By Laurelle Walsh
New research on fascia – the connective tissue that wraps the muscles and connects muscle to tendon – and the recent ability of ultrasound imaging to “see” fascia, is going to “change everything” in the healing arts, Hellerwork practitioner Jason Rumohr believes.
In fact, healing human fascia is so critical in Rumohr’s practice that the vanity plate on his biodiesel-powered Volkswagen Jetta reads “FASCIA.”
Rumohr recently opened a new practice called Rumohr Healing Arts at the Methow Valley Wellness Center, where he intends to help his clients heal and learn to use their fascia to their benefit, he said.
He incorporates both light and deep myofascial release, deep tissue massage, neuromuscular re-education, lymphatic drainage and Hellerwork Structural Integration to treat acute and chronic conditions, according to the website, www.jasonrumohr.com. Rumohr also does range-of-motion testing and teaches “awareness of movement” exercises that can help people learn better ways of moving. “Sometimes how we initially learned to move in childhood doesn’t serve us later in life,” he said.
A first session takes two hours and includes a thorough intake process during which Rumohr learns his client’s basic medical history and what brought him or her into his office. He then does a biomechanical assessment and begins bodywork – seated, standing or lying down massage – “to feel what’s going on in the body,” he said.
Eleven 90-minute sessions typically follow in the Hellerwork series, with each session combining deep tissue bodywork with movement education and guided dialogue about the mind/body connection, according to Rumohr’s website.
“People ask me what I do, and I say, ‘If you’re really interested, come in and I’ll demonstrate,’” Rumohr said. “Describing what I do is like trying to describe what chocolate tastes like by reading a list of ingredients.”
Rumohr offers new clients a free 30-minute consultation “to give them a first-hand sense of whether they’d like to work with me and if they can benefit from what I do,” he said.
Twisp electrician Ben Sabold, who allowed the News in on his first session with Rumohr, reported an old back injury as well as tightness in his hips and one sloping shoulder during his initial assessment. Rumohr applied slow-paced steady pressure to Sabold’s neck, trunk and limbs, sliding along the path of the connective tissue, he explained.

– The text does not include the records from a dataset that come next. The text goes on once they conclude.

Lemma lfsr_init_fresh nums :
  1 <= nums < 2 ^ 30 ->
  exists n, (3 <= n <= 30)%nat /\ nums < 2 ^ Z.of_nat n /\ forall fl0 seed,
    lfsr_init fl0 nums seed 0 =
      if decide (seed mod 2 ^ Z.of_nat n = 2 ^ Z.of_nat n - 1) then None
      else Some (fresh n nums seed).
Proof.
  intros Hn. destruct (find_lfsr_width nums ltac:(lia)) as (n & Hw & Hlt & E). exists n.
  split_and!; [lia|lia|done|]. intros fl0 seed. unfold lfsr_init. rewrite E.
  rewrite (nth_default_lookup lfsr_taps []) by (change (length lfsr_taps) with 64%nat; lia).
  cbn [mbind option_bind]. destruct (row_maximal n Hw) as (Hh & _). rewrite Hh.
  cbn [mbind option_bind]. rewrite Z.shiftl_1_l. unfold prepare_spin.
  assert (Hp : 2 ^ (Z.of_nat n - 1) * 2 = 2 ^ Z.of_nat n).
  { rewrite <- (Z.pow_add_r 2 _ 1) by lia. f_equal. lia. }
  assert (Hb : 2 ^ 3 <= 2 ^ Z.of_nat n <= 2 ^ 30) by (split; apply Z.pow_le_mono_r; lia).
  assert (Hmask : u64 (u64 (Z.shiftl (2 ^ (Z.of_nat n - 1)) 1) - 1) = 2 ^ Z.of_nat n - 1).
  { rewrite Z.shiftl_mul_pow2 by lia. change (2 ^ 1) with 2. rewrite Hp.
    rewrite (wrapu_small 64 (2 ^ Z.of_nat n)) by lia. rewrite wrapu_small by lia. done. }
  rewrite decide_False by lia. cbn [mbind option_bind]. unfold lfsr_reset.
  cbn [cached_bit set_num_vals set_last_val last_val]. rewrite Hmask.
  assert (Hland : Z.land seed (2 ^ Z.of_nat n - 1) = seed mod 2 ^ Z.of_nat n).
  { replace (2 ^ Z.of_nat n - 1) with (Z.ones (Z.of_nat n)) by (rewrite Z.ones_equiv; lia).
    apply Z.land_ones. lia. }
  rewrite Hland. rewrite (wrapu_small 64 (nums - 1)) by lia.
  case_decide as Hs.
  - rewrite bool_decide_false; [done|]. tauto.
  - rewrite bool_decide_true by done. done.
Qed.

Lemma fresh_register n nums seed : (3 <= n <= 30)%nat -> register (Z.of_nat n) (row_mask n) (fresh n nums seed).
Proof. intros Hn. destruct (row_maximal n Hn) as (_ & Hm & Ht & _). split; (done || lia). Qed.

“I’m touching a lot of bases with Ben today,” Rumohr said. “You have to go at the speed that the tissue will allow. It’s like peeling an onion: You have to go through the surface layers first.”

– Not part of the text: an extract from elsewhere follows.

(** The check values of the string 123456789 for these parameters. *)
Example crc_check_values :
  let b := [49; 50; 51; 52; 53; 54; 55; 56; 57] in
  (fio_crc7 b, fio_crc16 b, crc32c_sw b) = (0x75, 0xbb3d, 2 ^ 32 - 1 - 0xe3069283).
Proof. vm_compute. reflexivity. Qed.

Rumohr also tested Sabold’s range of motion and taught him an exercise to strengthen the inner thighs that incorporates breathing and muscle control. “These are some muscles that we tend not to use as much. Strengthening that area will help to compensate for the overuse of the IT [iliotibial] band and outer hip muscles,” said Rumohr.

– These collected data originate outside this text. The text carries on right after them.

(** ** The digests of a message that comes in pieces *)

Definition md5_of (c : Md5.ctx) (ms : list (list Z)) : list Z :=
  Md5.hash (Md5.fio_md5_final (foldl Md5.fio_md5_update (Md5.fio_md5_init c) ms)).
Definition sha1_of (c : Sha1.ctx) (ms : list (list Z)) : list Z :=
  Sha1.H (Sha1.fio_sha1_final (foldl Sha1.fio_sha1_update (Sha1.fio_sha1_init c) ms)).
Definition sha256_of (c : Sha256.ctx) (ms : list (list Z)) : list Z :=
  Sha256.buf (Sha256.fio_sha256_final (foldl Sha256.fio_sha256_update (Sha256.fio_sha256_init c) ms)).
Definition sha3_of (md : nat) (ms : list (list Z)) : list Z :=
  (Sha3.fio_sha3_final (foldl Sha3.fio_sha3_update (Sha3.fio_sha3_init md) ms)).2.

(** A context that represents a message does so after any number of updates. *)
Lemma foldl_fed {C} (fed : C -> list Z -> Prop) (update : C -> list Z -> C) ms :
  (forall c m d, fed c m -> fed (update c d) (m ++ d)) ->
  forall c m, fed c m -> fed (foldl update c ms) (m ++ concat ms).
Proof.
  intros Hu. induction ms as [|d ms IH]; intros c m Hc; [by rewrite app_nil_r|].
  cbn [foldl concat]. rewrite app_assoc. by apply IH, Hu.
Qed.

(** C20: Whatever pieces a message comes in and whatever the context's buffer held, the MD5
    and SHA-1 contexts end with the digest of the padded message, the SHA-3
    contexts with the first bytes of the sponge, and the SHA-256 code with a
    buffer that depends on the message only: the low byte of each state word and
    56 bytes of its last block, the length appended in little-endian order. *)
Theorem digests_of_message c1 c2 c3 md ms :
  length (Md5.block c1) = 64%nat -> Md5.byte_count c1 = 0 ->
  length (Sha1.Wbuf c2) = 64%nat -> length (Sha256.buf c3) = 64%nat -> md ∈ [28; 32; 48; 64]%nat ->
  Z.of_nat (length (concat ms)) < 2 ^ 32 ->
  md5_of c1 ms = md5_ref (concat ms) /\ sha1_of c2 ms = sha1_ref (concat ms) /\
  sha3_of md ms = sha3_ref md (concat ms) /\ sha256_of c3 ms = sha256_digest (concat ms).
Proof.
  intros H1 H1' H2 H3 Hmd Hm. assert (28 <= md < 100)%nat.
  { apply list_elem_of_In in Hmd. cbn in Hmd. lia. }
  split_and!.
  - apply md5_final_fed; [|lia]. apply (foldl_fed md5_fed Md5.fio_md5_update ms md5_update_fed _ []).
    by apply md5_init_fed.
  - apply sha1_final_fed; [|lia]. apply (foldl_fed sha1_fed Sha1.fio_sha1_update ms sha1_update_fed _ []).
    by apply sha1_init_fed.
  - apply sha3_final_fed; [done|].
    apply (foldl_fed (sha3_fed md) Sha3.fio_sha3_update ms (fun c m d => sha3_update_fed md c m d ltac:(done)) _ []).
    by apply sha3_init_fed.
  - apply sha256_final_fed; [|done].
    apply (foldl_fed sha256_fed Sha256.fio_sha256_update ms sha256_update_fed _ []). by apply sha256_init_fed.
Qed.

Rumohr grew up in Wenatchee, graduated in 1992 from Eastmont High School, and began studying the healing arts at the Brennan School of Healing in Florida in 1997. “It was a little ‘woo-woo,’ but that first four-year program in holistic healing gave me a completely different perspective on life, and insight into what it takes to really heal,” he said.
He proceeded with a certificate program in massage therapy, opened a Seattle practice in 2003 and became certified in Hellerwork Structural Integration in 2006.
Rumohr and his wife, Sharon Gray, began discussing their move to the Methow Valley over a year ago, he said. He describes winding down his Seattle practice as “bittersweet,” but adds that they were both ready to live someplace sunnier, with a slower pace of life. “We feel like we landed in a good place. We’ve already felt great support with people welcoming us here,” he said.
Gray, a Bastyr University-trained acupuncturist with a specialty in digestive health, is currently working on a book, and will eventually open a practice in the Methow as well, Rumohr said.